[Stored items]
(** * A shallow embedding of the request orchestration layer of mirakl_lib

    Sources: [mirakl_lib/client.py], [mirakl_lib/shipping.py],
    [mirakl_lib/offer.py], [mirakl_lib/public_input.py].

    Python functions become Rocq functions.  A call that may raise returns a
    [ret A]: either [Return a] or [Raise e] for the exception [e].  Answers of
    the marketplace server (and of any other callee passed in by the caller)
    are parameters of the definitions.  Observable effects (calls, sleeps,
    page requests) are recorded in explicit traces. *)

From Stdlib Require Import ZArith List String Ascii Bool Lia.
From Stdlib Require Import PrimFloat FloatOps SpecFloat Uint63 DecimalString.
Import ListNotations.
Set Warnings "-inexact-float".

Open Scope Z_scope.

(** ** Python exceptions and results *)

(** The value of a [Retry-After] header as [int()] reads it: a string that
    [int()] parses to the integer [secs], or one that it rejects with a
    [ValueError] (an HTTP date, for instance). *)
Inductive retry_after_value : Type :=
| RetryAfterInt (secs : Z)
| RetryAfterNotInt.

(** The exceptions that the modelled code raises or lets through.
    [HTTPError status retry_after] is [requests.exceptions.HTTPError] raised by
    [response.raise_for_status()]; it carries the status code of the response
    and its [Retry-After] header, if present. *)
Inductive exc : Type :=
| HTTPError (status : Z) (retry_after : option retry_after_value)
| MaxRetriesExceeded                 (* Exception("Max retries exceeded") *)
| CarrierNotFound                    (* shipping.CarrierNotFound *)
| ValueError (msg : string)
| TypeError
| JSONDecodeError
| AttributeError (name : string)
| ValidationError (field : string)   (* pydantic: missing required field *)
| NotImplementedError
| OverflowError
| Unreachable (msg : string).        (* Exception("This code should be unreachable...") *)

(** The outcome of a Python call: a returned value or a raised exception. *)
Inductive ret (A : Type) : Type :=
| Return (a : A)
| Raise (e : exc).
Arguments Return {A} a.
Arguments Raise {A} e.

(** A failure that [retry_wrapper] retries: an [HTTPError] whose response has
    status 429. *)
Definition is_rate_limited (e : exc) : bool :=
  match e with
  | HTTPError status _ => Z.eqb status 429
  | _ => false
  end.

* **What you will do**: Using the entries above, give back exactly the line containing "(** The outcome", the line containing "Definition is_rate_limited (e", and every line between them, and nothing else.

* **Response to the task**:
(** The outcome of a Python call: a returned value or a raised exception. *)
Inductive ret (A : Type) : Type :=
| Return (a : A)
| Raise (e : exc).
Arguments Return {A} a.
Arguments Raise {A} e.

(** A failure that [retry_wrapper] retries: an [HTTPError] whose response has
    status 429. *)
Definition is_rate_limited (e : exc) : bool :=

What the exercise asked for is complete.